• SOURCE DATA:
------------

Lemma DecodeResponse_roundtrip_witness :
  (0 <= 7 < 2 ^ 32 /\ Z.of_nat (length [5; 6]) + 2 <= 65528) /\
  DecodeResponse ([DirResponse; 8] ++ put_uint16 (Z.of_nat (length [5; 6] + 2))
                  ++ put_uint32 7 ++ [5; 6] ++ [0; 1] ++ [9]) =
    Ok {| RCommand := 8; RData := [5; 6]; Value := 7; Status := 0; Error := 1 |}.
Proof.
  split; [split; [lia|simpl; lia]|].
  apply (DecodeResponse_roundtrip 8 7 0 1 [5; 6] [9]); [lia|simpl; lia].
Defined.

(** [SpiSetParamsData(totalSize)] is 24 bytes holding, as little-endian
    words, 0, [totalSize], the 64 KiB block size, the 4 KiB sector size,
    the 256-byte page size and the status mask 0xFFFF. *)
Theorem SpiSetParamsData_fields (totalSize : Z) (H : 0 <= totalSize < 2 ^ 32) :
  let d := SpiSetParamsData totalSize in
  length d = 24%nat /\
  uint32_le (slice d 0 4) = 0 /\ uint32_le (slice d 4 8) = totalSize /\
  uint32_le (slice d 8 12) = 65536 /\ uint32_le (slice d 12 16) = 4096 /\
  uint32_le (slice d 16 20) = 256 /\ uint32_le (slice d 20 24) = 65535.
Proof.
  cbn zeta. split; [reflexivity|].
  split; [reflexivity|]. split.
  { change (slice (SpiSetParamsData totalSize) 4 8) with (put_uint32 totalSize).
    now apply uint32_le_put. }
  repeat split; reflexivity.
Qed.

Lemma SpiSetParamsData_fields_witness :
  0 <= 16777216 < 2 ^ 32 /\
  (let d := SpiSetParamsData 16777216 in
   length d = 24%nat /\
   uint32_le (slice d 0 4) = 0 /\ uint32_le (slice d 4 8) = 16777216 /\
   uint32_le (slice d 8 12) = 65536 /\ uint32_le (slice d 12 16) = 4096 /\
   uint32_le (slice d 16 20) = 256 /\ uint32_le (slice d 20 24) = 65535).
Proof.
  split; [lia|]. apply (SpiSetParamsData_fields 16777216). lia.
Defined.

(** [FlashDeflBeginData] is 16 bytes from which the four 32-bit
    arguments read back in order as little-endian words. *)
Theorem FlashDeflBeginData_fields (eraseSize numBlocks blockSize offset : Z)
  (He : 0 <= eraseSize < 2 ^ 32) (Hn : 0 <= numBlocks < 2 ^ 32)
  (Hb : 0 <= blockSize < 2 ^ 32) (Ho : 0 <= offset < 2 ^ 32) :
  let d := FlashDeflBeginData eraseSize numBlocks blockSize offset in
  length d = 16%nat /\
  uint32_le (slice d 0 4) = eraseSize /\ uint32_le (slice d 4 8) = numBlocks /\
  uint32_le (slice d 8 12) = blockSize /\ uint32_le (slice d 12 16) = offset.
Proof.
  cbn zeta. split; [reflexivity|].
  change (slice (FlashDeflBeginData eraseSize numBlocks blockSize offset) 0 4)
    with (put_uint32 eraseSize).
  change (slice (FlashDeflBeginData eraseSize numBlocks blockSize offset) 4 8)
    with (put_uint32 numBlocks).
  change (slice (FlashDeflBeginData eraseSize numBlocks blockSize offset) 8 12)
    with (put_uint32 blockSize).
  change (slice (FlashDeflBeginData eraseSize numBlocks blockSize offset) 12 16)
    with (put_uint32 offset).
  repeat split; apply uint32_le_put; assumption.
Qed.

Lemma FlashDeflBeginData_fields_witness :
  (0 <= 8192 < 2 ^ 32 /\ 0 <= 3 < 2 ^ 32 /\ 0 <= 1024 < 2 ^ 32 /\ 0 <= 65536 < 2 ^ 32) /\
  (let d := FlashDeflBeginData 8192 3 1024 65536 in
   length d = 16%nat /\
   uint32_le (slice d 0 4) = 8192 /\ uint32_le (slice d 4 8) = 3 /\
   uint32_le (slice d 8 12) = 1024 /\ uint32_le (slice d 12 16) = 65536).
Proof.
  split; [repeat split; lia|]. apply (FlashDeflBeginData_fields 8192 3 1024 65536); lia.
Defined.

(** The two [ParseSecurityInfo] of the protocol package differ: both read
    the chip id as the little-endian word of bytes 0..3, but packet.go's
    rejects inputs under 4 bytes and esp32c3.go's inputs under 12 bytes,
    so on 4 to 11 bytes only the first succeeds.  esp32c3.go's leaves the
    revision, features and MAC zero. *)
Theorem ParseSecurityInfo_versions (data : list Z) :
  let len := Z.of_nat (length data) in
  let chip := uint32_le (slice data 0 4) in
  ((length data < 4)%nat ->
     Packets.ParseSecurityInfo data = SecTooShort len /\
     Esp32c3.ParseSecurityInfo data = SecTooShort len) /\
  ((4 <= length data < 12)%nat ->
     Packets.ParseSecurityInfo data = SecOk {| ChipID := chip |} /\
     Esp32c3.ParseSecurityInfo data = SecTooShort len) /\
  ((12 <= length data)%nat ->
     Packets.ParseSecurityInfo data = SecOk {| ChipID := chip |} /\
     Esp32c3.ParseSecurityInfo data =
       SecOk {| CChipID := chip; Revision := 0; Features := 0; MAC := repeat 0 6 |}).
Proof.
  cbn zeta. unfold Packets.ParseSecurityInfo, Esp32c3.ParseSecurityInfo. cbn zeta.
  destruct (Z.ltb_spec (Z.of_nat (length data)) 4) as [H4|H4];
    destruct (Z.ltb_spec (Z.of_nat (length data)) 12) as [H12|H12];
    repeat split; intros; try reflexivity; lia.
Qed.

(** [ReadMACFromEfuse] always gives 6 bytes: the first 6 bytes of its
    input, or all zeros when the input is shorter than 6 bytes. *)
Theorem ReadMACFromEfuse_spec (data : list Z) :
  length (ReadMACFromEfuse data) = 6%nat /\
  ((6 <= length data)%nat -> ReadMACFromEfuse data = firstn 6 data) /\
  ((length data < 6)%nat -> ReadMACFromEfuse data = repeat 0 6).
Proof.
  unfold ReadMACFromEfuse, go_copy, slice. cbn zeta.
  destruct (Nat.leb_spec 6 (length data)) as [H|H].
  - rewrite repeat_length. cbn [Nat.sub].
    rewrite firstn_firstn, skipn_O, length_firstn.
    replace (Init.Nat.min 6 (length data)) with 6%nat by lia.
    replace (Init.Nat.min 6 6) with 6%nat by reflexivity.
    cbn [skipn]. rewrite app_nil_r.
    split; [rewrite length_firstn; lia|]. split; [reflexivity|lia].
  - split; [apply repeat_length|]. split; [lia|reflexivity].
Qed.

(** esp32c3.go's [CalculateFlashBlocks] is [ceil(size / 1024)] for every
    non-negative [int], and agrees with packet.go's
    [CalculateDeflBlocks(size, FlashBlockSize)] wherever the latter's
    [size + blockSize - 1] does not overflow. *)
Theorem CalculateFlashBlocks_ceil (n : Z) (Hn : 0 <= n < 2 ^ 63) :
  CalculateFlashBlocks n = to_uint32 ((n + 1023) / 1024) /\
  (n <= 2 ^ 63 - 1024 -> CalculateFlashBlocks n = CalculateDeflBlocks n FlashBlockSize).
Proof.
  assert (Hc : CalculateFlashBlocks n = to_uint32 ((n + 1023) / 1024)).
  { unfold CalculateFlashBlocks, FlashBlockSize. cbn zeta.
    rewrite Z.quot_div_nonneg, Z.rem_mod_nonneg by lia.
    assert (Hs : wrap64 (n / 1024 + 1) = n / 1024 + 1).
    { apply wrap64_small. split.
      - pose proof (Z.div_pos n 1024 ltac:(lia) ltac:(lia)). lia.
      - assert (n / 1024 < 2 ^ 54) by (apply Z.div_lt_upper_bound; lia). lia. }
    pose proof (ceil_div 1024 n ltac:(lia) ltac:(lia)) as Hcd.
    replace (1024 - 1) with 1023 in Hcd by lia. rewrite <- Hcd.
    destruct (negb (n mod 1024 =? 0)); [rewrite Hs|rewrite Z.add_0_r]; reflexivity. }
  split; [exact Hc|]. intros Hm.
  rewrite Hc, CalculateDeflBlocks_ceil by lia. reflexivity.
Qed.
(** * Intelligent Document Analysis System: chunking, retrieval, orchestration

    A shallow embedding of the retrieval-augmented answering pipeline of
    [backend/app/services] (document_processor.py, vector_store.py,
    gemini_service.py, rag_service.py), followed by the properties of the
    specification that were checked against it.

    Conventions.
    - A Python [str] is a list of Unicode code points ([N]); a Python [int]
      is a [Z]; a Python [float] (distances, scores, clock readings) is the
      rational it denotes ([Q]), and arithmetic on floats rounds its exact
      result to binary64 (module [Float64]). Infinities and NaN are not
      modelled.
    - A Python [dict] used as a map is a [gmap].
    - A [while] loop is a function with an explicit iteration budget: [None]
      means that the budget ran out before the loop condition became false.
    - The embedding model, the vector index, the completion service, the
      file store and the clock are outside the program: their answers are
      supplied by records of oracles, and every call is recorded in a trace. *)

From Stdlib Require Import ZArith QArith Lia Lqa String Ascii DecimalString.
From Stdlib Require Import Qpower Qround Sorted.
From stdpp Require Import base option list gmap strings.

Local Open Scope Z_scope.

(** ** Python strings *)

Module Py.

Definition str := list N.

(** A string literal, as the code points of its characters. *)
Definition of_string (s : string) : str :=
  List.map N_of_ascii (list_ascii_of_string s).
Arguments of_string s%_string.

(** [len(s)] *)
Definition len (s : str) : Z := Z.of_nat (length s).

(** The characters removed by [str.strip()]: those for which
    [str.isspace] holds. *)
Definition is_space (c : N) : bool :=
  ((9 <=? c) && (c <=? 13) || (28 <=? c) && (c <=? 32)
   || (c =? 133) || (c =? 160) || (c =? 5760)
   || (8192 <=? c) && (c <=? 8202)
   || (c =? 8232) || (c =? 8233) || (c =? 8239) || (c =? 8287)
   || (c =? 12288))%N.

(** How a slice bound is read against a sequence of length [n]: a negative
    bound counts from the end, and the result is clipped to [0..n]. *)
Definition clamp_index (n i : Z) : Z :=
  if i <? 0 then Z.max 0 (i + n) else Z.min i n.

(** [s[a:b]] *)
Definition slice (s : str) (a b : Z) : str :=
  let a' := clamp_index (len s) a in
  let b' := clamp_index (len s) b in
  take (Z.to_nat (b' - a')) (drop (Z.to_nat a') s).

(** Does [sub] occur in [s] at offset [i]? *)
Definition match_at (s sub : str) (i : nat) : bool :=
  bool_decide (take (length sub) (drop i s) = sub).

(** The highest of the [k] offsets [lo .. lo+k-1] at which [sub] occurs,
    or [-1]. *)
Fixpoint rfind_scan (s sub : str) (lo : Z) (k : nat) : Z :=
  match k with
  | O => -1
  | S k' =>
      if match_at s sub (Z.to_nat (lo + Z.of_nat k'))
      then lo + Z.of_nat k'
      else rfind_scan s sub lo k'
  end.

(** [s.rfind(sub, a, b)]: the highest offset of an occurrence of [sub] that
    lies wholly inside [s[a:b]], or [-1]. The end bound is read like a slice
    bound; a negative start counts from the end and is clipped at 0. *)
Definition rfind (s sub : str) (a b : Z) : Z :=
  let b' := clamp_index (len s) b in
  let a' := if a <? 0 then Z.max 0 (a + len s) else a in
  rfind_scan s sub a' (Z.to_nat (b' - len sub - a' + 1)).

Fixpoint lstrip (s : str) : str :=
  match s with
  | [] => []
  | c :: s' => if is_space c then lstrip s' else s
  end.

Definition rstrip (s : str) : str := reverse (lstrip (reverse s)).

(** [s.strip()] *)
Definition strip (s : str) : str := rstrip (lstrip s).

(** Truth value of a string: non-empty. *)
Definition truthy (s : str) : bool :=
  match s with [] => false | _ => true end.

(** [len(s.split())]: the number of maximal runs of non-space characters. *)
Fixpoint count_words (in_word : bool) (s : str) : Z :=
  match s with
  | [] => 0
  | c :: s' =>
      if is_space c then count_words false s'
      else (if in_word then 0 else 1) + count_words true s'
  end.

Definition word_count (s : str) : Z := count_words false s.

(** [s.startswith(p)] *)
Definition startswith (p s : str) : bool :=
  bool_decide (take (length p) s = p).

(** [s.replace(old, new)] for a non-empty [old]: the occurrences of [old]
    are replaced from left to right, without overlap; [skip] counts the
    characters of the current occurrence that are still to be passed. *)
Fixpoint replace_from (old new : str) (skip : nat) (s : str) : str :=
  match s with
  | [] => []
  | c :: s' =>
      match skip with
      | S k => replace_from old new k s'
      | O =>
          if startswith old s
          then new ++ replace_from old new (length old - 1) s'
          else c :: replace_from old new O s'
      end
  end.

Definition replace (old new s : str) : str := replace_from old new O s.

(** [s.split(sep)] for a one-character separator; [cur] is the piece being
    read, in reverse. *)
Fixpoint split_from (sep : N) (cur : str) (s : str) : list str :=
  match s with
  | [] => [reverse cur]
  | c :: s' =>
      if (c =? sep)%N then reverse cur :: split_from sep [] s'
      else split_from sep (c :: cur) s'
  end.

Definition split (sep : N) (s : str) : list str := split_from sep [] s.

(** [sep.join(parts)] *)
Fixpoint join (sep : str) (parts : list str) : str :=
  match parts with
  | [] => []
  | [p] => p
  | p :: ps => p ++ sep ++ join sep ps
  end.

(** [str(i)] for a non-negative index. *)
Definition of_nat (i : nat) : str :=
  of_string (DecimalString.NilZero.string_of_uint (Nat.to_uint i)).
(** * SDF_to_CSV: the record / pharmacology merge pipeline of [app.py]

    A shallow embedding of the data pipeline of the Streamlit script
    [src/app.py]: collecting molecules, flattening their properties into
    one rectangular table, normalising the CAS number on both sides,
    aggregating the pharmacology sheet per CAS and building the two
    output tables.

    The script is written against pandas and RDKit.  Their operations are
    modelled here by what they do to the values the script hands them:

    - a table cell is a Python object: [None], the float [nan] that
      pandas uses for an empty sheet cell and for the holes of a left
      merge, a [str], or an [int];
    - columns hold Python objects (object dtype, pandas 1.x / 2.x), so
      [.astype(str)] is Python's [str] applied to every element:
      [None] becomes ["None"] and [nan] becomes ["nan"]; the script pins
      no pandas, and the module [ByVersion] gives the same pipeline under
      pandas 1.x / 2.x and under pandas 3, where a column of text has the
      [str] dtype and [.astype(str)] keeps a null a null: what depends on
      the JoinKey of a missing identifier is stated there, for both;
    - a [str] is a sequence of 8-bit characters; [strip] and [lower] are
      the ASCII parts of Python's methods;
    - a [DataFrame] is its list of column labels and its list of rows.

    Exceptions are values of [result]; every function of the script that
    can raise returns one. *)

From Stdlib Require Import List String Ascii ZArith Bool Arith Lia.
From Stdlib Require Import Sorted DecimalString.
Import ListNotations.
Local Open Scope string_scope.
Local Open Scope list_scope.

(* ===================================================================== *)
(** ** Python values and strings *)
(* ===================================================================== *)

Module Py.

(** The objects found in table cells. *)
Inductive object : Type :=
| PyNone                (* None *)
| NaN                   (* float('nan'), numpy.nan *)
| Str (s : string)      (* str *)
| Int (z : Z).          (* int *)

Definition object_eq_dec (a b : object) : {a = b} + {a <> b}.
Proof.
  decide equality; [apply string_dec | apply Z.eq_dec].
Defined.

------------

• TASK GOAL: For this exercise, please output exactly the lines above starting at the line with "repeat split; reflexivity." and ending at the line with "with (put_uint32 numBlocks).", ends included.

• ANSWER AREA:
  repeat split; reflexivity.
Qed.

Lemma SpiSetParamsData_fields_witness :
  0 <= 16777216 < 2 ^ 32 /\
  (let d := SpiSetParamsData 16777216 in
   length d = 24%nat /\
   uint32_le (slice d 0 4) = 0 /\ uint32_le (slice d 4 8) = 16777216 /\
   uint32_le (slice d 8 12) = 65536 /\ uint32_le (slice d 12 16) = 4096 /\
   uint32_le (slice d 16 20) = 256 /\ uint32_le (slice d 20 24) = 65535).
Proof.
  split; [lia|]. apply (SpiSetParamsData_fields 16777216). lia.
Defined.

(** [FlashDeflBeginData] is 16 bytes from which the four 32-bit
    arguments read back in order as little-endian words. *)
Theorem FlashDeflBeginData_fields (eraseSize numBlocks blockSize offset : Z)
  (He : 0 <= eraseSize < 2 ^ 32) (Hn : 0 <= numBlocks < 2 ^ 32)
  (Hb : 0 <= blockSize < 2 ^ 32) (Ho : 0 <= offset < 2 ^ 32) :
  let d := FlashDeflBeginData eraseSize numBlocks blockSize offset in
  length d = 16%nat /\
  uint32_le (slice d 0 4) = eraseSize /\ uint32_le (slice d 4 8) = numBlocks /\
  uint32_le (slice d 8 12) = blockSize /\ uint32_le (slice d 12 16) = offset.
Proof.
  cbn zeta. split; [reflexivity|].
  change (slice (FlashDeflBeginData eraseSize numBlocks blockSize offset) 0 4)
    with (put_uint32 eraseSize).
  change (slice (FlashDeflBeginData eraseSize numBlocks blockSize offset) 4 8)
    with (put_uint32 numBlocks).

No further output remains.